Tra gli attori la Palma per la migliore interpretazione femminile è andata a Jaclyn Jose, la protagonista di Ma’ Rosa, il film di Mendoza, mentre il riconoscimento come migliore interprete maschile se lo è aggiudicato l’iraniano Shahab Hosseini, con Forushande di Asghar Farhadi, che è stato abbastanza bravo da meritare anche un riconoscimento per la Sceneggiatura.
Il premio alla Regia, invece, lo hanno condiviso Cristian Mungiu, il regista romeno in gara con Bacalaureat, una delle pellicole più quotate del Festival, e Olivier Assays con il film Personal Shopper, in questo caso un premio un po’ inaspettato se consideriamo che la critica non lo ha accolto con benevolenza. Il regista racconta la storia di una giovane personal shopper, Kristen Stewart, che si sposta continuamente tra alberghi, negozi e case private, in attesa che il fratello gemello si manifesti dall’aldilà. In breve, come lo ha definito qualcuno, un film che è la rappresentazione di una giovane mente turbata e ossessionata.
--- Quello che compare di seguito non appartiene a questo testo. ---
(* ===== verification/Font.v ===== *)
(** * The console font, [common/ui/fonts/font_8x16.h], and [core/kernel/display/fonts/typeface.c] *)

From Stdlib Require Import ZArith Lia.
From stdpp Require Import base list numbers.
From S2P Require Import Prelude.
Open Scope Z_scope.
Set Default Goal Selector "!".

Definition FONT_WIDTH : Z := 8.
Definition FONT_HEIGHT : Z := 16.

(** The sixteen rows of eight pixels of a glyph, from the number their bytes form. *)
Definition glyph_rows (n : Z) : list Z := (λ i, Z.land (Z.shiftr n (8 * (15 - i))) 255) <$> seqZ 0 16.

(** A glyph for each of the 256 characters; the table gives the first 130, the others are
    blank. *)
Definition font_8x16 : list (list Z) := (glyph_rows <$> [
  0x00000000000000000000000000000000; 0x00007E81A58181BD9981817E00000000; 0x00007EFFDBFFFFC3E7FFFF7E00000000;
  0x000000006CFEFEFEFE7C381000000000; 0x0000000010387CFE7C38100000000000; 0x000000183C3CE7E7E718183C00000000;
  0x000000183C7EFFFF7E18183C00000000; 0x000000000000183C3C18000000000000; 0xFFFFFFFFFFFFE7C3C3E7FFFFFFFFFFFF;
  0x00000000003C664242663C0000000000; 0xFFFFFFFFFFC399BDBD99C3FFFFFFFFFF; 0x00001E0E1A3278CCCCCCCC7800000000;
  0x00003C666666663C187E181800000000; 0x00003F333F3030303070F0E000000000; 0x00007F637F6363636367E7E6C0000000;
  0x0000001818DB3CE73CDB181800000000; 0x0080C0E0F0F8FEF8F0E0C08000000000; 0x0002060E1E3EFE3E1E0E060200000000;
  0x0000183C7E1818187E3C180000000000; 0x00006666666666666600666600000000; 0x00007FDBDBDB7B1B1B1B1B1B00000000;
  0x007CC660386CC6C66C380CC67C000000; 0x0000000000000000FEFEFEFE00000000; 0x0000183C7E1818187E3C187E00000000;
  0x0000183C7E1818181818181800000000; 0x0000181818181818187E3C1800000000; 0x0000000000180CFE0C18000000000000;
  0x00000000003060FE6030000000000000; 0x000000000000C0C0C0FE000000000000; 0x00000000002466FF6624000000000000;
  0x000000001038387C7CFEFE0000000000; 0x00000000FEFE7C7C3838100000000000; 0x00000000000000000000000000000000;
  0x0000183C3C3C18181800181800000000; 0x00636322220000000000000000000000; 0x0000006C6CFE6C6C6CFE6C6C00000000;
  0x18187CC6C2C07C060686C67C18180000; 0x00000000C2C60C183060C68600000000; 0x0000386C6C3876DCCCCCCC7600000000;
  0x00303030600000000000000000000000; 0x00000C18303030303030180C00000000; 0x000030180C0C0C0C0C0C183000000000;
  0x0000000000663CFF3C66000000000000; 0x000000000018187E1818000000000000; 0x00000000000000000018181830000000;
  0x00000000000000FE0000000000000000; 0x00000000000000000018180000000000; 0x000002060C183060C080000000000000;
  0x00007CC6C6CEDEF6E6C6C67C00000000; 0x00001878181818181818187E00000000; 0x00007CC6060C183060C0C6FE00000000;
  0x00007CC606063C060606C67C00000000; 0x00000C1C3C6CCCFE0C0C0C0C00000000; 0x0000FEC0C0C0FC060606C67C00000000;
  0x00003860C0C0FCC6C6C6C67C00000000; 0x0000FEC606060C183030303000000000; 0x00007CC6C6C67CC6C6C6C67C00000000;
  0x00007CC6C6C67E0606060C7800000000; 0x00000000181800000018180000000000; 0x00000000181800000018183000000000;
  0x000000060C18306030180C0600000000; 0x00000000007E00007E00000000000000; 0x0000006030180C060C18306000000000;
  0x00007CC6C60C18181800181800000000; 0x0000007CC6C6DEDEDEDCC07C00000000; 0x000010386CC6C6FEC6C6C6C600000000;
  0x0000FC6666667C66666666FC00000000; 0x00003C66C2C0C0C0C0C2663C00000000; 0x0000F86C6666666666666CF800000000;
  0x0000FE6662687868606266FE00000000; 0x0000FE6662687868606060F000000000; 0x00003C66C2C0C0DEC6C6663A00000000;
  0x0000C6C6C6C6FEC6C6C6C6C600000000; 0x00003C18181818181818183C00000000; 0x00001E0C0C0C0C0CCCCCCC7800000000;
  0x0000E666666C78786C6666E600000000; 0x0000F06060606060606266FE00000000; 0x0000C3E7FFFFDBC3C3C3C3C300000000;
  0x0000C6E6F6FEDECEC6C6C6C600000000; 0x00007CC6C6C6C6C6C6C6C67C00000000; 0x0000FC6666667C60606060F000000000;
  0x00007CC6C6C6C6C6C6D6DE7C0C0E0000; 0x0000FC6666667C6C666666E600000000; 0x00007CC6C660380C06C6C67C00000000;
  0x0000FFB4303030303030307800000000; 0x0000C6C6C6C6C6C6C6C6C67C00000000; 0x0000C6C6C6C6C6C6C66C381000000000;
  0x0000C6C6C6C6C6D6D6FE6C6C00000000; 0x0000C6C66C7C38387C6CC6C600000000; 0x0000666666663C181818183C00000000;
  0x0000FEC6860C183060C2C6FE00000000; 0x00003C30303030303030303C00000000; 0x00000080C0E070381C0E060200000000;
  0x00003C0C0C0C0C0C0C0C0C3C00000000; 0x10386CC6000000000000000000000000; 0x00000000000000000000000000FF0000;
  0x30301800000000000000000000000000; 0x0000000000780C7CCCCCCC7600000000; 0x0000E06060786C666666667C00000000;
  0x00000000007CC6C0C0C0C67C00000000; 0x00001C0C0C3C6CCCCCCCCC7600000000; 0x00000000007CC6C6FEC0C67C00000000;
  0x0000386C6460F060606060F000000000; 0x000000000076CCCCCCCCCC7C0CCC7800; 0x0000E060606C7666666666E600000000;
  0x00001818003818181818183C00000000; 0x00000606000E06060606060666663C00; 0x0000E06060666C78786C66E600000000;
  0x00003818181818181818183C00000000; 0x0000000000ECFED6D6D6D6C600000000; 0x0000000000DC66666666666600000000;
  0x00000000007CC6C6C6C6C67C00000000; 0x0000000000DC66666666667C6060F000; 0x000000000076CCCCCCCCCC7C0C0C1E00;
  0x0000000000DC7666606060F000000000; 0x00000000007CC660380CC67C00000000; 0x0000103030FC30303030361C00000000;
  0x0000000000CCCCCCCCCCCC7600000000; 0x000000000066666666663C1800000000; 0x0000000000C6C6C6D6D6FE6C00000000;
  0x0000000000C66C3838386CC600000000; 0x0000000000C6C6C6C6C6C67E060CF800; 0x0000000000FECC183060C6FE00000000;
  0x00000E18181870181818180E00000000; 0x00001818181800181818181800000000; 0x0000701818180E181818187000000000;
  0x000076DC000000000000000000000000; 0x0000000010386CC6C6C6FE0000000000; 0x00000000000000000000000000000000;
  0x00000000000000000000000000000000
]) ++ replicate 126 (replicate 16 0).

Definition fm_get_glyph (character : Z) : option (list Z) := font_8x16 !! Z.to_nat (character mod 256).
Definition fm_get_char_width : Z := FONT_WIDTH.
Definition fm_get_char_height : Z := FONT_HEIGHT.

Lemma font_shape : length font_8x16 = 256%nat ∧ Forall (λ g, length g = 16%nat ∧ Forall is_byte g) font_8x16.
Proof. split; [done|]. apply (bool_decide_unpack _). by vm_compute. Qed.

(** Every character has a glyph of sixteen rows. *)
Lemma glyph_lookup c : ∃ g, font_8x16 !! Z.to_nat (u8 c) = Some g ∧ length g = 16%nat ∧ Forall is_byte g.
Proof.
  destruct font_shape as [Hl Hf]. pose proof (u8_range c).
  destruct (lookup_lt_is_Some_2 font_8x16 (Z.to_nat (u8 c))) as [g Hg]; [lia|].
  exists g. split; [done|]. by eapply (Forall_lookup_1 _ _ _ _ Hf).
Qed.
Il premio della giuria è andato invece ad American Honey di Andrea Arnold, un ritratto generazionale che ci regala una inedita riflessione sul precariato, che va ben oltre l’accezione comune, mentre il Grand Prix della giuria se lo è guadagnato il regista canadese Xavier Dolan in concorso con It’s only the end of the world, un film profondo ma leggero, che racconta l’addio alla vita di uno scrittore che dopo tanti anni di assenza ritorna a casa per “salutare” i suoi cari perché sa di dover morire. E lo fa con uno scambio di sguardi e di parole frutto del desiderio di chi vuole andarsene in pace, un addio che però rimane quasi inespresso. E infine il Festival di Cannes 2016 si chiude con il premio a Hounda Benyamina, una giovane regista franco-marocchina che con Divines si aggiudica il premio miglior Opera Prima “Camera d’or”.